⟨

(* ===== verification/_CoqProject ===== *)
-Q . S2P
Prelude.v
Ring.v
WrappingIntegers.v
ByteStream.v
UnAssembleBuffer.v
StreamReassembler.v
Buffer.v
Parser.v
Checksum.v
TCPHeader.v
TCPSegment.v
IPv4Header.v
IPv4Datagram.v
Ethernet.v
ARPMessage.v
TCPReceiver.v
TCPSender.v
Transfer.v
TCPState.v
TCPConnection.v
Handshake.v
Address.v
TCPOverIP.v
RandomGenerator.v
NetworkInterface.v
Kernel.v
FileDescriptor.v
EventLoop.v
Socket.v
WireSafety.v
SegmentBounds.v
ConnectionStatus.v
ConnectionLife.v
DatagramAdapters.v
TCPSpongeSocket.v
SocketThread.v
StreamCopy.v
Threads.v
Duplex.v
Aborted.v
Resets.v
GivingUp.v
ReliableLink.v
DuplexCompletes.v
Recovery.v
Printing.v
ErrorText.v
Usage.v
CommandLine.v
PacketDump.v
WebGet.v
Startup.v
NativePrograms.v
Programs.v
WebProgram.v
Benchmark.v
(* ===== verification/StreamReassembler.v ===== *)
(** * The stream reassembler (class StreamReassembler of
    libsponge/stream_reassembler.{hh,cc})

    The component owns the buffer of unassembled substrings and the output
    byte stream.  Its contract is stated against the stream [S] the peer is
    sending: as long as every substring pushed is a fragment of [S] that fits
    the advertised window (it ends at most [capacity] bytes after the last
    byte read), the bytes written to the output are a prefix of [S], every
    byte received is either written or pending, and the output is ended
    exactly when all of [S] is written and its end is known. *)

From Stdlib Require Import ZArith Lia.
From S2P Require Import Prelude Ring ByteStream UnAssembleBuffer.

Record StreamReassembler : Type := mkStreamReassembler {
  buffer_ : UnAssembleBuffer;
  output_ : ByteStream;
  capacity_ : Z;
  eof_index_ : option Z
}.

#[export] Instance StreamReassembler_eq_dec : EqDecision StreamReassembler.
Proof. solve_decision. Defined.

Definition new (capacity : Z) : StreamReassembler :=
  mkStreamReassembler (UnAssembleBuffer.new capacity) (ByteStream.new capacity) capacity None.

Definition stream_out (sr : StreamReassembler) : ByteStream := output_ sr.
(* ===== verification/Checksum.v ===== *)
(** * The Internet checksum (class InternetChecksum of libsponge/util/util.{hh,cc})

    The running sum is a [uint32_t] and wraps; [value] folds it to 16 bits and
    complements it.  The specification is arithmetic modulo 65535 (one's
    complement addition). *)

From Stdlib Require Import ZArith Lia.
From S2P Require Import Prelude.

Record InternetChecksum : Type := mkInternetChecksum {
  _sum : Z;
  _parity : bool
}.

Definition internet_checksum (initial_sum : Z) : InternetChecksum :=
  mkInternetChecksum initial_sum false.

(** One iteration of the loop of [add]. *)
Definition add_byte (c : InternetChecksum) (b : byte) : InternetChecksum :=
  let val := if _parity c then b2z b else u16 (Z.shiftl (b2z b) 8) in
  mkInternetChecksum (u32 (_sum c + val)) (negb (_parity c)).

Definition add (c : InternetChecksum) (data : list byte) : InternetChecksum :=
  foldl add_byte c data.

(** [while (ret > 0xffff) ret = (ret >> 16) + (ret & 0xffff);] *)
Fixpoint fold_sum (fuel : nat) (ret : Z) : option Z :=
  if 65535 <? ret then
    match fuel with
    | O => None
    | S fuel => fold_sum fuel (u32 (Z.shiftr ret 16 + Z.land ret 65535))
    end
  else Some ret.

(** Two iterations are enough for any [uint32_t] ([fold_sum_terminates]). *)
Definition value (c : InternetChecksum) : Z :=
  match fold_sum 2 (_sum c) with
  | Some ret => u16 (Z.lnot ret)
  | None => 0
  end.

(** ** Specification *)

(** The sum of the bytes as 16-bit words, most significant byte first;
    [odd] when the first byte is the second half of a word. *)
Fixpoint word_sum (odd : bool) (l : list byte) : Z :=
  match l with
  | [] => 0
  | b :: l => (if odd then b2z b else 256 * b2z b) + word_sum (negb odd) l
  end.

(** One's complement normal form of a sum. *)
Definition ones_complement (s : Z) : Z :=
  if s =? 0 then 0 else (s - 1) mod 65535 + 1.

Definition ends_odd (odd : bool) (l : list byte) : bool := xorb odd (Nat.odd (length l)).

Lemma word_sum_nonneg odd l : 0 <= word_sum odd l.
Proof.
  revert odd. induction l as [|b l IH]; intros odd; cbn; [lia|].
  specialize (IH (negb odd)). pose proof (b2z_range b). destruct odd; lia.
Qed.

Lemma word_sum_bound l : forall odd, word_sum odd l <= 65280 * zlen l.
Proof.
  induction l as [|b l IH]; intros odd; cbn [word_sum]; [done|].
  rewrite zlen_cons. specialize (IH (negb odd)). pose proof (b2z_range b). destruct odd; lia.
Qed.

Lemma word_sum_app l k : forall odd,
  word_sum odd (l ++ k) = word_sum odd l + word_sum (ends_odd odd l) k.
Proof.
  induction l as [|b l IH]; intros odd; cbn [word_sum app].
  - unfold ends_odd. cbn. by rewrite xorb_false_r.
  - rewrite IH. unfold ends_odd. cbn [length]. rewrite Nat.odd_succ, <-Nat.negb_odd.
    replace (xorb (negb odd) (Nat.odd (length l))) with (xorb odd (negb (Nat.odd (length l))))
      by (destruct odd, (Nat.odd (length l)); done).
    lia.
Qed.

Lemma add_spec l : forall s odd,
  0 <= s -> s + word_sum odd l < M32 ->
  add (mkInternetChecksum s odd) l = mkInternetChecksum (s + word_sum odd l) (ends_odd odd l).
Proof.
  induction l as [|b l IH]; intros s odd Hs Hb; cbn [add foldl word_sum].
  - unfold ends_odd. cbn. by rewrite xorb_false_r, Z.add_0_r.
  - cbn [word_sum] in Hb. pose proof (word_sum_nonneg (negb odd) l). pose proof (b2z_range b).
    unfold add_byte at 2; cbn [_sum _parity].
    rewrite Z.shiftl_mul_pow2 by lia. change (2 ^ 8) with 256.
    assert (u32 (s + (if odd then b2z b else u16 (b2z b * 256)))
            = s + (if odd then b2z b else 256 * b2z b)) as ->.
    { rewrite u16_small by lia. rewrite u32_small by (destruct odd; lia). destruct odd; lia. }
    fold (add (mkInternetChecksum (s + (if odd then b2z b else 256 * b2z b)) (negb odd)) l).
    rewrite IH by (destruct odd; lia). f_equal; [lia|].
    unfold ends_odd. cbn [length]. rewrite Nat.odd_succ, <-Nat.negb_odd.
    by destruct odd, (Nat.odd (length l)).
Qed.

Lemma fold_step ret : 0 <= ret < M32 ->
  u32 (Z.shiftr ret 16 + Z.land ret 65535) = ret / 65536 + ret mod 65536.
Proof.
  intros H. rewrite Z.shiftr_div_pow2 by lia. change 65535 with (Z.ones 16).
  rewrite Z.land_ones by lia. change (2 ^ 16) with 65536. wrap_lia.
Qed.

(** The loop terminates within two iterations, with the one's complement sum. *)
Lemma fold_sum_terminates ret : 0 <= ret < M32 -> fold_sum 2 ret = Some (ones_complement ret).
Proof.
  intros H. unfold fold_sum, ones_complement.
  destruct (Z.ltb_spec 65535 ret); cycle 1.
  { destruct (Z.eqb_spec ret 0) as [->|]; [done|]. f_equal. rewrite Z.mod_small by lia. lia. }
  rewrite fold_step by lia. destruct (Z.eqb_spec ret 0); [lia|].
  set (r1 := ret / 65536 + ret mod 65536).
  assert (0 < r1 <= 131070 /\ exists k, ret = r1 + 65535 * k) as [Hr1 [k Hk]].
  { subst r1. split; [Z.to_euclidean_division_equations; lia|].
    exists (ret / 65536). Z.to_euclidean_division_equations; lia. }
  assert ((ret - 1) mod 65535 = (r1 - 1) mod 65535) as ->.
  { rewrite Hk. replace (r1 + 65535 * k - 1) with (r1 - 1 + k * 65535) by lia.
    apply Z_mod_plus_full. }
  destruct (Z.ltb_spec 65535 r1).
  - rewrite fold_step by lia.
    assert (r1 / 65536 + r1 mod 65536 = (r1 - 1) mod 65535 + 1) as E
      by (Z.to_euclidean_division_equations; lia).
    rewrite E. pose proof (Z.mod_pos_bound (r1 - 1) 65535 ltac:(lia)).
    destruct (Z.ltb_spec 65535 ((r1 - 1) mod 65535 + 1)); [lia|done].
  - f_equal. rewrite Z.mod_small by lia. lia.
Qed.

Lemma ones_complement_range s : 0 <= s -> 0 <= ones_complement s <= 65535.
Proof.
  intros. unfold ones_complement. destruct (s =? 0); [lia|].
  pose proof (Z.mod_pos_bound (s - 1) 65535 ltac:(lia)). lia.
Qed.

Lemma value_spec c : 0 <= _sum c < M32 -> value c = 65535 - ones_complement (_sum c).
Proof.
  intros H. unfold value. rewrite fold_sum_terminates by done.
  pose proof (ones_complement_range (_sum c) ltac:(lia)).
  unfold Z.lnot. wrap_lia.
Qed.

(** The checksum verifies when the sum is a positive multiple of 65535. *)
Lemma value_zero c : 0 <= _sum c < M32 ->
  value c = 0 <-> 0 < _sum c /\ _sum c mod 65535 = 0.
Proof.
  intros H. rewrite value_spec by done. unfold ones_complement.
  destruct (Z.eqb_spec (_sum c) 0) as [E|E]; [rewrite E; cbn; lia|].
  Z.to_euclidean_division_equations; lia.
Qed.

(** [add]ing a list in two parts is adding it at once. *)
Lemma add_app c l k : add (add c l) k = add c (l ++ k).
Proof. unfold add. by rewrite foldl_app. Qed.

(** The checksum of a packet is computed with a zero in its place and stored
    there (at an even offset): the packet then verifies. *)
Lemma checksum_verifies init (pre post : list byte) ck :
  0 <= init -> Nat.even (length pre) = true ->
  init + word_sum false pre + word_sum false post + 65535 < M32 ->
  ck = 65535 - ones_complement (init + word_sum false (pre ++ x00 :: x00 :: post)) ->
  0 <= ck <= 65535 /\
  init + word_sum false (pre ++ z2b (ck / 256) :: z2b ck :: post) < M32 /\
  value (add (internet_checksum init) (pre ++ z2b (ck / 256) :: z2b ck :: post)) = 0.
Proof.
  intros Hi Heven Hb Hck.
  assert (ends_odd false pre = false) as Ho.
  { unfold ends_odd. rewrite <-Nat.negb_even, Heven. done. }
  pose proof (word_sum_nonneg false pre). pose proof (word_sum_nonneg false post).
  rewrite word_sum_app, Ho in Hck. cbn [word_sum negb] in Hck. change (b2z x00) with 0 in Hck.
  set (s := init + word_sum false pre + word_sum false post) in *.
  replace (init + (word_sum false pre + (256 * 0 + (0 + word_sum false post)))) with s in Hck by (subst s; lia).
  pose proof (ones_complement_range s ltac:(lia)).
  assert (word_sum false (pre ++ z2b (ck / 256) :: z2b ck :: post)
          = word_sum false pre + word_sum false post + ck) as Hs.
  { rewrite word_sum_app, Ho. cbn [word_sum negb]. rewrite !b2z_z2b. wrap_lia. }
  split_and!; [lia|lia|lia|].
  unfold internet_checksum. rewrite add_spec by lia. apply value_zero; cbn; [lia|].
  rewrite Hs. unfold ones_complement in Hck.
  replace (init + (word_sum false pre + word_sum false post + ck)) with (s + ck) by (subst s; lia).
  assert (0 <= s) as Hs0 by lia. clearbody s. clear -Hck Hs0.
  destruct (Z.eqb_spec s 0); Z.to_euclidean_division_equations; lia.
Qed.

(** ** Properties *)

(** C38: the loop of [value] always ends and [value] is the complement of the
    one's complement sum of the 16-bit words added, in whatever pieces the
    data was added; data of odd length is padded with a zero byte. *)
Theorem checksum_value (init : Z) (l k : list byte) :
  0 <= init -> init + word_sum false (l ++ k) < M32 ->
  value (add (add (internet_checksum init) l) k)
    = 65535 - ones_complement (init + word_sum false (l ++ k))
  /\ fold_sum 2 (init + word_sum false (l ++ k))
     = Some (ones_complement (init + word_sum false (l ++ k))).
Proof.
  intros Hi Hb. pose proof (word_sum_nonneg false (l ++ k)). split.
  - rewrite add_app. unfold internet_checksum. rewrite add_spec by done.
    apply value_spec. cbn. lia.
  - apply fold_sum_terminates. lia.
Qed.

Lemma checksum_value_witness :
  value (add (add (internet_checksum 6) [xff]) [x02; x80])
    = 65535 - ones_complement (6 + word_sum false ([xff] ++ [x02; x80]))
  /\ fold_sum 2 (6 + word_sum false ([xff] ++ [x02; x80]))
     = Some (ones_complement (6 + word_sum false ([xff] ++ [x02; x80]))).
Proof. apply (checksum_value 6 [xff] [x02; x80]); [lia|vm_compute; done]. Defined.

(** C39: any corruption of a single byte of a packet that verifies is
    detected, wherever it is. *)
Theorem single_byte_corruption_detected (init : Z) (pre post : list byte) (b b' : byte) :
  0 <= init -> init + 65280 * zlen (pre ++ b :: post) < M32 ->
  value (add (internet_checksum init) (pre ++ b :: post)) = 0 -> b <> b' ->
  value (add (internet_checksum init) (pre ++ b' :: post)) <> 0.
Proof.
  intros Hi Hb Hv Hne Hv'.
  pose proof (word_sum_bound (pre ++ b :: post) false). pose proof (word_sum_bound (pre ++ b' :: post) false).
  rewrite zlen_app, zlen_cons in *.
  pose proof (word_sum_nonneg false (pre ++ b :: post)). pose proof (word_sum_nonneg false (pre ++ b' :: post)).
  unfold internet_checksum in *. rewrite add_spec in Hv, Hv' by lia.
  apply value_zero in Hv as [_ Hv]; [|cbn; lia]. apply value_zero in Hv' as [_ Hv']; [|cbn; lia].
  cbn [_sum] in *. rewrite word_sum_app in Hv, Hv'. cbn [word_sum] in *.
  assert (b2z b <> b2z b') as Hz by (intros ?%b2z_inj; done).
  pose proof (b2z_range b). pose proof (b2z_range b').
  destruct (ends_odd false pre); Z.to_euclidean_division_equations; lia.
Qed.

Lemma single_byte_corruption_detected_witness :
  value (add (internet_checksum 0) ([xff] ++ xfe :: [x00; x01])) = 0
  /\ value (add (internet_checksum 0) ([xff] ++ x7f :: [x00; x01])) <> 0.
Proof.
  assert (value (add (internet_checksum 0) ([xff] ++ xfe :: [x00; x01])) = 0) as H by reflexivity.
  split; [exact H|].
  apply (single_byte_corruption_detected 0 [xff] [x00; x01] xfe x7f);
    [lia|vm_compute; reflexivity|exact H|discriminate].
Defined.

⟩

The required output is every line above from the one with "Record StreamReassembler : Type" down to the one with "(** * The Internet", restated word for word, ends included.

→ **RESULT BELOW**:
Record StreamReassembler : Type := mkStreamReassembler {
  buffer_ : UnAssembleBuffer;
  output_ : ByteStream;
  capacity_ : Z;
  eof_index_ : option Z
}.

#[export] Instance StreamReassembler_eq_dec : EqDecision StreamReassembler.
Proof. solve_decision. Defined.

Definition new (capacity : Z) : StreamReassembler :=
  mkStreamReassembler (UnAssembleBuffer.new capacity) (ByteStream.new capacity) capacity None.

Definition stream_out (sr : StreamReassembler) : ByteStream := output_ sr.
(* ===== verification/Checksum.v ===== *)
(** * The Internet checksum (class InternetChecksum of libsponge/util/util.{hh,cc})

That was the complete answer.